Green guidance impact report: what happened when career practitioners integrated sustainability into their practice

A new report from the Exploring Green Guidance consortium documents what happened when roughly 60 career counsellors, school psychologists, and vocational guidance practitioners across Europe spent several months trying to bring sustainability into their day-to-day work with clients and students. The Green Guidance Impact Report: How can green guidance impact practice, organisations and policy, covers a pilot phase running from late 2025 into early 2026. Practitioners from Czechia, Norway, Poland, Portugal, Slovakia, but also from Sweden, Finland, Switzerland, Latvia and UK tested a set of tools with more than 300 people in individual and group settings.

The report draws on pre- and post-survey data, practitioner reflections, case studies, and focus groups transcripts to examine what changed in practice and what challenges emerged.

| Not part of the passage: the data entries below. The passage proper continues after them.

Lemma apply_writes_keeps writes : forall root final,
    apply_writes json_dumps valid_tag valid_text writes root = Some final ->
    size root <= size final
    /\ forall names e,
         descend names root = Some e ->
         exists e', descend names final = Some e'
                    /\ ns e' = ns e /\ tag e' = tag e /\ attrib e' = attrib e.
Proof.
  induction writes as [|[ref v] rest IH]; intros root final H; simpl in H.
  - injection H as <-. split; [lia|]. intros names e Hd. exists e. auto.
  - destruct (_set_value_by_ref json_dumps valid_tag valid_text root ref v) as [root1|] eqn:E;
      [|discriminate].
    destruct (IH root1 final H) as [Hsize Hkeep].
    destruct (set_value_grows _ _ _ _ E) as [Hs1 _].
    split; [lia|]. intros names e Hd.
    destruct (set_value_keeps json_dumps valid_tag valid_text root root1 ref v names e E Hd)
      as [e1 [Hd1 [Hn1 [Ht1 Ha1]]]].
    destruct (Hkeep names e1 Hd1) as [e' [Hd' [Hn' [Ht' Ha']]]].
    exists e'. repeat split; congruence.
Qed.

Lemma apply_writes_creates writes : forall root final ref v,
    apply_writes json_dumps valid_tag valid_text writes root = Some final ->
    In (ref, v) writes ->
    path_parts ref <> [] ->
    exists leaf, descend (path_names ref) final = Some leaf.
Proof.
  induction writes as [|[r0 v0] rest IH]; intros root final ref v H Hin Hparts;
    [destruct Hin|].
  simpl in H.
  destruct (_set_value_by_ref json_dumps valid_tag valid_text root r0 v0) as [root1|] eqn:E;
    [|discriminate].
  destruct Hin as [[= -> ->]|Hin].
  - destruct (set_value_grows _ _ _ _ E) as [_ Hleaf].
    destruct (Hleaf Hparts) as [leaf Hd].
    destruct (proj2 (apply_writes_keeps rest root1 final H) _ _ Hd)
      as [e' [Hd' _]].
    now exists e'.
  - now apply (IH root1 final ref v).
Qed.

End FillFacts.

(** X17. When the writes of a fill all return, every element that a chain
    of names reached in the data before is reached by it afterwards, each
    reference written leads to an element, and the tree has not shrunk.
    A key of the JSON object that is neither a name nor a reference of
    the bindings is always written as a reference of its own. *)
Theorem fill_writes_keep_and_create :
  forall (json_dumps : value -> string) (valid_tag valid_text : string -> bool)
         (bindings som_paths : dict string) (json_obj : dict value)
         (data_root final : element),
    apply_writes json_dumps valid_tag valid_text
      (fill_writes bindings som_paths json_obj) data_root = Some final ->
    size data_root <= size final
    /\ (forall names e,
          descend names data_root = Some e ->
          exists e', descend names final = Some e'
                     /\ ns e' = ns e /\ tag e' = tag e /\ attrib e' = attrib e)
    /\ (forall ref v,
          In (ref, v) (fill_writes bindings som_paths json_obj) ->
          path_parts ref <> [] ->
          exists leaf, descend (path_names ref) final = Some leaf)
    /\ (forall k v,
          In (k, v) json_obj ->
          ~ In k (dict_keys bindings) -> ~ In k (map snd bindings) ->
          In (k, v) (fill_writes bindings som_paths json_obj)).
Proof.
  intros json_dumps valid_tag valid_text bindings som_paths json_obj data_root final H.
  destruct (apply_writes_keeps _ _ _ _ _ _ H) as [Hsize Hkeep].
  split; [exact Hsize|]. split; [exact Hkeep|]. split.
  - intros ref v Hin Hparts.
    now apply (apply_writes_creates _ _ _ _ _ _ ref v H Hin).
  - intros k v Hin Hk Hv. unfold fill_writes.
    apply in_app_iff. right. apply in_app_iff. right. apply in_app_iff. right.
    apply in_flat_map. exists (k, v). split; [exact Hin|]. simpl.
    assert (E1 : mem k (dict_keys bindings) = false).
    { destruct (mem k (dict_keys bindings)) eqn:E; [|reflexivity].
      apply mem_In in E. contradiction. }
    assert (E2 : mem k (map snd bindings) = false).
    { destruct (mem k (map snd bindings)) eqn:E; [|reflexivity].
      apply mem_In in E. contradiction. }
    rewrite E1, E2. now left.
Qed.

Lemma fill_writes_keep_and_create_witness :
  exists leaf,
    descend ["note"]
      (mkElem None "data" [] None
         [mkElem None "mail" [] (Some "a@b.com") [];
          mkElem None "form1" [] None [mkElem None "Email" [] (Some "a@b.com") []];
          mkElem None "note" [] (Some "hi") []])
    = Some leaf.
Proof.
  destruct (fill_writes_keep_and_create (fun _ => "[]") (fun n => nonempty n) (fun _ => true)
              [("Email", "mail")] [("Email", "form1.Email")]
              [("Email", VStr "a@b.com"); ("note", VStr "hi")]
              (mkElem None "data" [] None [])
              (mkElem None "data" [] None
                 [mkElem None "mail" [] (Some "a@b.com") [];
                  mkElem None "form1" [] None
                    [mkElem None "Email" [] (Some "a@b.com") []];
                  mkElem None "note" [] (Some "hi") []])
              eq_refl) as [_ [_ [Hcreate Hfree]]].
  apply (Hcreate "note" (VStr "hi")).
  - apply Hfree.
    + simpl. auto.
    + simpl. intros [H|[]]. discriminate.
    + simpl. intros [H|[]]. discriminate.
  - discriminate.
Defined.

(** ** Widgets and entries *)

Section WidgetsAndEntries.


Lemma flatten_entries fields e :
  In e (flatten_all_fields fields) ->
  exists node,
    In node (forest_nodes fields) /\ has_type node = true
    /\ e = entry_of_node node.
Proof.
  intro Hin. rewrite flatten_nodes in Hin.
  apply in_map_iff in Hin. destruct Hin as [node [<- Hnode]].
  apply filter_In in Hnode. destruct Hnode as [Hnode Htyped].
  now exists node.
Qed.

End WidgetsAndEntries.



(** X19. A button of the flattened table whose field has no widget kid,
    as a check box that is its own widget, is switched off by every
    value: with no widget there is no candidate, and the stored value
    becomes ["/Off"], also for [True]. *)
Theorem button_without_widgets_is_off :
  forall (py_str : value -> string) (fields : list pdfobj) (e : entry)
         (val : value),
    In e (flatten_all_fields fields) ->
    FT (field e) = Some "Btn" ->
    is_push_button (get_field_flags (field e)) = false ->
    widgets_of (field e) = [] ->
    apply_value_to_field py_str e val =
    Ok (mkEntry (name e) (set_V (field e) (PdfName "/Off")) []).
Proof.
  intros py_str fields e val Hin Hft Hpush Hw.
  destruct (flatten_entries fields e Hin) as [node [_ [_ ->]]].
  unfold apply_value_to_field. simpl in *. rewrite Hft. simpl.
  rewrite Hw. unfold set_checkbox_or_radio. rewrite Hpush. simpl.
  destruct (is_radio (get_field_flags (snd node))); reflexivity.
Qed.

Lemma button_without_widgets_is_off_witness :
  apply_value_to_field (fun _ => "True")
    (mkEntry "agree"
       (mkObj (Some "agree") (Some "Btn") None (Some "Widget")
          (Some (mkAP (Some ["Off"; "Yes"]))) None None []) [])
    (VBool true)
  = Ok (mkEntry "agree"
          (set_V (mkObj (Some "agree") (Some "Btn") None (Some "Widget")
                    (Some (mkAP (Some ["Off"; "Yes"]))) None None [])
             (PdfName "/Off")) []).
Proof.
  apply (button_without_widgets_is_off (fun _ => "True")
           [mkObj (Some "agree") (Some "Btn") None (Some "Widget")
              (Some (mkAP (Some ["Off"; "Yes"]))) None None []]);
    try reflexivity.
  simpl. auto.
Defined.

Practitioners reported integrating tools that helped clients explore their values, reconnect work with environmental and social concerns, understand concrete opportunities linked to the green transition. In many cases, these conversations shifted the focus of guidance from short-term job placement toward broader questions of meaning, contribution, and the societal role of work. The pilot also shows how a durable integration of sustainability into practice relates with individual commitment of practitioners and a shift in how they perceive their role, rather than on a specific set of tools.

The findings suggest that green guidance is both feasible and relevant for contemporary career practice, but its wider adoption will require continued professional development, localised resources for practitioners, and stronger links between guidance systems and sustainability policies.

The report is available at green-guidance.eu.